Но на тягачах имелся шанцевый инструмент и кое-какие бруски для формирования эрзац-переправы. И бойцы их спешно наводили. Буквально в считанные минуты. Впрочем, это было уже после того, как основным силам полка удалось продвинуться вперед на пару километров и дальности артиллерии стало уже не хватать…
— Как вы оцениваете потери полка? — задумчиво спросил Брусилов.
— Порядка семи, может восьми процентов. — ответил Фрунзе.
— А может за двенадцать-пятнадцать?
— Вряд ли, — возразил Свечин. — Я бы пять-шесть процентов дал. Очень хорошо и чисто работают. Большинство потерь — следствие неожиданности и маскировки огневых точек неприятеля.
— И некоторой усталости. — добавил Фрунзе. — Не забывайте — они перед этим прошли форсированным марше сто шестьдесят километров за два дня. Грузовики — ладно, но для груженого велосипеда — это не такое и маленькое расстояние. Люди явно устали. И сразу в бой. Полагаю, что полк драгун тут бы опростоволосился.
— Ваша правда, — согласился Брусилов.
— Как быстро получится перевести все части постоянной готовности на эти штаты? — спросил Триандафилов.
— До зимы, полагаю, с пехотой, думаю, получится быстро
— Вы от них хотите слишком много. — примирительно произнес Свечин.
— Ничего сверх возможного. Просто постоянная перемена планов сказывается. Из-за чего мы, по сути, никакой бронетехники современной не имеем. Только старье, которое ужасно и бестолково.
— Соглашусь с Михаилом Васильевичем, — подал голос доселе молчавший Тухачевский. — Нам нужно много современных танков и бронеавтомобилей. Уверен, что если бы на этом участке было хотя бы несколько легких танков, то оценочные потери полка были бы ниже.
— Или бронеавтомобилей, — добавил Егоров.
— Бронеавтомобили по этой местности могли застрять. — возразил Триандафилов.

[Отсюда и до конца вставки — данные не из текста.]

Definition in_trusted (cidrs : list IpNet) (ip : IpAddr) : bool := existsb (λ c, net_contains c ip) cidrs.
Definition peer_in_trusted_proxies (addr : IpAddr) (cidrs : list IpNet) : bool := in_trusted cidrs addr.

Definition hops (value : string) : list IpAddr := omap (λ s, ip_parse (trim s)) (split_comma value).

Definition parse_x_forwarded_for (value : string) (trusted : list IpNet) : option IpAddr :=
  let hops := hops value in
  match list_find (λ ip, in_trusted trusted ip = false) (reverse hops) with
  | Some (_, ip) => Some ip
  | None => head hops
  end.

Definition parse_x_forwarded_proto (value : string) : option ResolvedScheme :=
  token ← head (split_comma value);
  str_case (to_ascii_lowercase (trim token))
    [("https", Some SchemeHttps); ("http", Some SchemeHttp)] None.

Definition resolve_peer (trusted_proxy_cidrs : list IpNet) (i : Incoming) : RequestPeer :=
  if peer_in_trusted_proxies (in_addr i) trusted_proxy_cidrs then
    mkPeer
      (default (in_addr i) (v ← header "x-forwarded-for" i; parse_x_forwarded_for v trusted_proxy_cidrs))
      (default SchemeHttp (v ← header "x-forwarded-proto" i; parse_x_forwarded_proto v))
  else mkPeer (in_addr i) SchemeUnknown.

Definition request_context_middleware (trusted_proxy_cidrs : list IpNet) (next : Service) : Service := λ i a,
  next (set_peer (resolve_peer trusted_proxy_cidrs i) i) a.
(** Clients choose how many time series the recorder holds. A request that no route
    matches is counted under its own path: after requests for [n] different such paths
    the recorder holds at least [n] series, whatever is answered. *)
Theorem unmatched_paths_grow_metrics r addr paths a :
  NoDup paths → (∀ i, rq_path (in_request i) ∈ paths → matched_path i = None) →
  let '(_, (_, rec)) := run_all (probes r addr paths) (a, mkRecorder ∅ ∅) in
  (length paths ≤ size (dom (http_requests_total rec)))%nat.
Proof.
  intros Hnd Hun. pose proof (serve_all_spec (probes r addr paths) a (mkRecorder ∅ ∅)) as Hs.
  destruct (serve_all _ _ _ _ _) as [rs [a' rec]] eqn:Hrun. destruct Hs as (Hsame & _ & _ & Hdom).
  assert (Hlen : length rs = length paths).
  { replace rs with (fst (unmetered (probes r addr paths) a)) by (by rewrite <-Hsame). clear. unfold probes. revert a.
    induction paths as [|p paths IH]; intros a; simpl; [done|].
    destruct (served_by_middleware _ _ _ a) as [x a1]. specialize (IH a1).
    destruct (unmetered _ a1) as [xs a2]. simpl in *. by rewrite IH. }
  assert (Hpaths : (λ s : Series, s.1.2) <$> (series_seen (probes r addr paths) rs).*1 = paths).
  { clear -Hun Hlen. assert (Hsub : ∀ ps xs, ps ⊆ paths → length xs = length ps →
      (λ s : Series, s.1.2) <$> (series_seen (probes r addr ps) xs).*1 = ps); [|by apply Hsub].
    intros ps. induction ps as [|p ps IH]; intros [|x xs] Hps Hl; simpl in *; try done.
    rewrite Hun by (simpl; set_solver). simpl. f_equal. apply IH; [set_solver|lia]. }
  cbn [http_requests_total] in Hdom. rewrite Hdom, dom_empty_L, union_empty_l_L, size_list_to_set.
  - by rewrite <-Hpaths at 1; rewrite length_fmap.
  - eapply (NoDup_fmap_1 (λ s : Series, s.1.2)). by rewrite Hpaths.
Qed.
End layers.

— До траншеи первой бы дошли и поддерживали огнем наступление.
Фрунзе скосился на говорящих.
Как раз их деятельность и приводила к тому, что постоянно срывались работы как по легкой гусеничной платформе, так и по колесной. Все время какие-то идеи и доработки предлагали. Неплохие. Но лучшее — враг хорошего и абсолютное зло для времени, которое стремительно убегало…
Завершив смотр этих учений Фрунзе поблагодарил выстроенный перед ним полк за службу. Похвалил. И отбыл в Москву. Дел хватало… Тем более, что учения эти были больше не для него, сколько для начальствующего состава РККА. Да еще и Троцкого, который как бывший глава этого ведомства, также присутствовал. От Политбюро. И молчал. А что ему комментировать? Он был малый не дурак и прекрасно понимал НАСКОЛЬКО разительно этот полк отличался от всего того, что он в свое время сколотил из разного сброда. Но Фрунзе его адресно не критиковал. Более того — часто называл старые решения вынужденными. Дескать, иначе было нельзя. Что в известной степени смягчало ситуацию, так как Льву Давидовичу и без того доставалось…
Москва встретила наркома дождем.
Мелким.
Грибным.
Прямо по асфальтовой мостовой.
И Хуаном де ла Сьерва, который уже битый час ожидал его в приемной. С переводчиком.
— Прошу простить. Был на полигоне.
— О! Ничего страшного!
— Прошу, — указал Фрунзе на кабинет и прошел туда следом за довольно любопытным испанцем.
Прошли.
Разместились.
Попросили принести кофе.
И перешли к беседе.
— Итак, Хулио…
— Я Хуан.
— Ох, извините, — максимально искренне произнес нарком. — Испанские имена мне пока слишком непривычны. Давайте сразу к делу? Хорошо? Отлично. Смотрите. Я очень заинтересовался вашим автожиром.
— Каким именно?
— Мне подавали материалы на Cierva C.8.
— Я могу сделать автожир на базе буквально любого легкого самолета. Это только один из вариантов.
— Вот и я об этом. А зачем? Зачем его делать на базе какого-то самолета? Представьте себе пространственную сварную раму из тонких стальных труб. Двигатель воздушного охлаждения. Толкающий винт. Предварительная раскрутка несущего винта. Как вам такой вариант?